New Year’s Safety Resolutions for Seniors

Dr. Mirtha Whaley and Dr. Dennis McCarthy from Nova Southeastern University join us with some new year’s safety resolutions for seniors in the home and on the road. Occupational Therapy is a health profession that is concerned with all of the things we do in a day, a week, a lifetime, to take care of ourselves, have leisure pursuits, honor our commitment to family and our paid employment. Self-maintenance, instrumental activities, committed and contracted occupations are all addressed by OT as the natural process of aging occurs, or something external, like a physical injury, natural disaster, migration, war—impact our occupations.

  • As Baby Boomers age, it becomes increasingly important to them to maintain independence, routine and activities that enrich quality of life. Continue to live in their own homes.
  • First, some basics—
  • make sure to have an up-to-date eye exam,
  • go over all your medications with your doctor
  • make sure shut-in seniors are visited at least once a day with nutritious meal
  • keep moving, remain flexible
  • exercise daily, with attention to strengthening thigh muscles which aids in fall prevention.

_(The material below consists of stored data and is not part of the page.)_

(* ===== verification/Frames.v ===== *)
(** * What the frame allocator promises its clients

    [FrameAllocator] is the interface through which the rest of the kernel sees
    kernel/mm/pmm.c: the two calls, and the laws that make them an allocator, stated
    per frame.  [pmm_frames] discharges the laws with the theorems on the buddy
    allocator of Pmm.v; Heap.v is verified against the interface only. *)

From stdpp Require Import base numbers list gmap.
From S2P Require Import Prelude Pmm.

Class FrameAllocator (S : Type) := {
  fr_alloc : S -> Z -> option (Z * S);         (* pmm_alloc; address 0: none *)
  fr_free : S -> Z -> Z -> option S;           (* pmm_free *)
  fr_inv : S -> Prop;
  fr_used : S -> Z -> Prop;                    (* the frame has exactly one owner *)
  fr_block : Z -> Z -> Prop;                   (* frame, order: a block it may hand out *)
  fr_block_range f o : fr_block f o -> 0 <= o /\ 0 < f /\ f + 2 ^ o <= PMM_MAX_FRAMES;
  fr_alloc_law s o : fr_inv s -> 0 <= o ->
    fr_alloc s o = Some (0, s)
    \/ exists f s', fr_alloc s o = Some (addr f, s') /\ fr_inv s' /\ fr_block f o
         /\ (forall x, in_block f o x -> ~ fr_used s x)
         /\ (forall x, fr_used s' x <-> fr_used s x \/ in_block f o x);
  fr_free_law s f o : fr_inv s -> fr_block f o -> (forall x, in_block f o x -> fr_used s x) ->
    exists s', fr_free s (addr f) o = Some s' /\ fr_inv s'
      /\ forall x, fr_used s' x <-> fr_used s x /\ ~ in_block f o x;
}.

(** The frame [x] lies in a block of the buddy allocator's free lists. *)
Definition pmm_free_frame (s : pmm) (x : Z) : Prop :=
  exists f o, forder s f = o /\ ord o /\ in_block f o x.

Definition pmm_used (s : pmm) (x : Z) : Prop := ~ pmm_free_frame s x /\ refcount s x = 1.

Lemma free_frame_lists s L x : pinv s L -> pmm_free_frame s x <-> freeL L x.
Proof.
  intros [Hb _ _ _]. split.
  - intros (f & o & E & Ho & Hx). exists o, f. split; [by apply (bi_order _ _ Hb)|done].
  - intros (o & f & Hf & Hx). apply (bi_order _ _ Hb) in Hf as [E Ho]. by exists f, o.
Qed.

Lemma pmm_block_range f o : block_ok f o -> 0 <= o /\ 0 < f /\ f + 2 ^ o <= PMM_MAX_FRAMES.
Proof. by intros ([? ?] & ? & ? & ?). Qed.

Lemma pmm_alloc_law s o : (exists L, pinv s L) -> 0 <= o ->
  pmm_alloc_locked s o = Some (0, s)
  \/ exists f s', pmm_alloc_locked s o = Some (addr f, s') /\ (exists L, pinv s' L) /\ block_ok f o
       /\ (forall x, in_block f o x -> ~ pmm_used s x)
       /\ (forall x, pmm_used s' x <-> pmm_used s x \/ in_block f o x).
Proof.
  intros [L Hp] Ho. destruct (alloc_ok s L o Hp Ho) as [[_ E]|(f & s' & L' & E & Hp' & [A1 A2 A3 A4 A5])]; [by left|].
  right. exists f, s'. split; [done|]. split; [by exists L'|]. split; [done|]. split.
  - intros x Hx [Hn _]. apply Hn, (free_frame_lists s L x Hp). by apply A2.
  - intros x. unfold pmm_used. rewrite A3, (free_frame_lists s' L' x Hp'), (free_frame_lists s L x Hp), A4.
    destruct (decide (in_block f o x)); [split; [by right|split; [tauto|done]]|tauto].
Qed.

Lemma pmm_free_law s f o : (exists L, pinv s L) -> block_ok f o -> (forall x, in_block f o x -> pmm_used s x) ->
  exists s', pmm_free_locked s (addr f) o = Some s' /\ (exists L, pinv s' L)
    /\ forall x, pmm_used s' x <-> pmm_used s x /\ ~ in_block f o x.
Proof.
  intros [L Hp] Hb Hu. destruct (pmm_free_ok s L f o Hp Hb) as (s' & L' & E & Hp' & [R1 R2 R3]).
  - intros x Hx. destruct (Hu x Hx) as [Hn ->]. split; [|lia]. by rewrite <- (free_frame_lists s L x Hp).
  - exists s'. split; [done|]. split; [by exists L'|]. intros x.
    destruct (R2 (fun x Hx => proj2 (Hu x Hx))) as [_ Hf].
    unfold pmm_used. rewrite R1, (free_frame_lists s' L' x Hp'), (free_frame_lists s L x Hp), Hf.
    destruct (decide (in_block f o x)); tauto.
Qed.

#[export] Instance pmm_frames : FrameAllocator pmm := {
  fr_alloc := pmm_alloc_locked;
  fr_free := pmm_free_locked;
  fr_inv s := exists L, pinv s L;
  fr_used := pmm_used;
  fr_block := block_ok;
  fr_block_range := pmm_block_range;
  fr_alloc_law := pmm_alloc_law;
  fr_free_law := pmm_free_law;
}.
Lemma kfree_ok h live C F p sz :
  hinv h live C F -> live !! p = Some sz -> exists h' C' F', kfree_locked h p = Some h' /\ hinv h' (delete p live) C' F'.
Proof.
  intros Hi Hl. destruct (hi_live _ _ _ _ Hi _ _ Hl) as [(i & sc & pg & Hc & Hp & Hs)|(pg & nx & hd & o & E & -> & _)].
  - destruct (kfree_small_ok h live C F i sc pg p sz) as (h' & ? & ? & _); try done. eauto.
  - destruct (kfree_large_ok h live C F pg nx hd o sz) as (h' & ? & ?); try done. eauto.
Qed.

Lemma heap_init_ok fs : fr_inv fs -> hinv (heap_init fs) ∅ (fun _ => []) (fun _ => []).
Proof.
  intros Hfs. split; cbn [heap_init frames class_pages pages mem]; try done.
  - intros i hd Hi. by apply lookup_replicate in Hi as [-> _].
  - intros _. apply NoDup_nil_2.
  - by intros i sc pg _ ?%elem_of_nil.
  - by intros i sc pg s _ ?%elem_of_nil.
Qed.

(** ** Executions *)

Inductive hstep : heap S * gmap Z Z -> heap S * gmap Z Z -> Prop :=
  | step_malloc h live sz p h' :
      0 < sz <= 2 ^ 63 -> kmalloc_locked h sz = Some (p, h') ->
      hstep (h, live) (h', if p =? 0 then live else <[p := sz]> live)
  | step_free h live p sz h' :
      live !! p = Some sz -> kfree_locked h p = Some h' -> hstep (h, live) (h', delete p live)
  | step_write h live m' :
      writes_own live (mem h) m' -> hstep (h, live) (with_mem h m', live).

Definition heap_reach (fs : S) (h : heap S) (live : gmap Z Z) : Prop :=
  rtc hstep (heap_init fs, ∅) (h, live).

Lemma heap_reach_inv fs h live : fr_inv fs -> heap_reach fs h live -> exists C F, hinv h live C F.
Proof.
  intros Hfs Hr. unfold heap_reach in Hr.
  assert (forall x y, rtc hstep x y -> (exists C F, hinv (fst x) (snd x) C F) -> exists C F, hinv (fst y) (snd y) C F) as Hgen.
  { induction 1 as [x|x y z Hs _ IH]; [done|]. intros (C & F & Hi). apply IH. destruct Hs as [h0 l0 sz p h' Hsz E|h0 l0 p sz h' Hl E|h0 l0 m' Hw].
    - destruct (kmalloc_ok h0 l0 C F sz Hi Hsz) as (p' & h'' & E' & Hk). cbn in *. rewrite E in E'. injection E' as <- <-.
      destruct Hk as [[-> ->]|(Hp & _ & C' & F' & Hi')]; [by exists C, F|]. rewrite (proj2 (Z.eqb_neq p 0)) by done. eauto.
    - destruct (kfree_ok h0 l0 C F p sz Hi Hl) as (h'' & C' & F' & E' & Hi'). cbn in *. rewrite E in E'. injection E' as <-. eauto.
    - exists C, F. by apply write_ok. }
  apply (Hgen _ _ Hr). do 2 eexists. by apply heap_init_ok.
Qed.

  • The stronger you are, the less likely you are to fall
  • Another important tip: Hydrate!  People don’t drink enough fluids and dehydration causes confusion and falls
  • Most falls happen in the kitchen and bathroom, and there are various things we can do to address safety in those specific areas, including bathroom shower transfer bench, safety bars, tub seat etc.
  • Of course, wipe up all spills immediately
  • Assess room arrangements to make sure spaces are maximized for safety
  • Rearrange so that things you use frequently are easily accessible
  • To improve home safety, start by removing clutter
  • Remove electrical cords and any other obstacles from pathways
  • If you use throw rugs, secure them to the floor with double-sided tape
  • Have proper and adequate lighting
  • Create a lighted nighttime path through your home; the senior eye adjusts to an overhead light very slowly
  • Illuminate stairways bottom an top
  • Make sure steps have hand rails.
  • Visibility of driving environment often impeded for seniors. Adjusting their seats high enough maximizes view of driving environment; many seniors don’t know how to adjust the seat or make it high enough.  One reason is that when seniors first drove the only way to adjust the bench seats was backward and forward, and now when seniors purchase cars no one from the dealership shows them.
  • Proper distance of the senior driver from steering wheel/airbag is vital.  When an airbag deploys properly, the person goes into the airbag.  If that person is less than 10 – 12 inches away, the airbag goes into the driver.  Also, a  surprising number of people have steering wheel pointed at face, not chest
  • Mirror adjustment. When seniors began driving, cars were equipped with a rear view mirror and sometimes a driver side mirror.  Today, easily adjustable side mirrors cover blind spots to the driver’s left and right, but many people don’t know how to adjust them properly.  Using the rear mirror only, seniors are at risk for blind spots, shoulder and neck strain and pain and more.
  • Another advantage is showing seniors how to reduce nighttime glare from cars behind by making a small adjustment.
  • Often seniors need assistance with properly adjusting seat belts so that they are worn correctly.  Many seniors tend to wear them too high or behind them.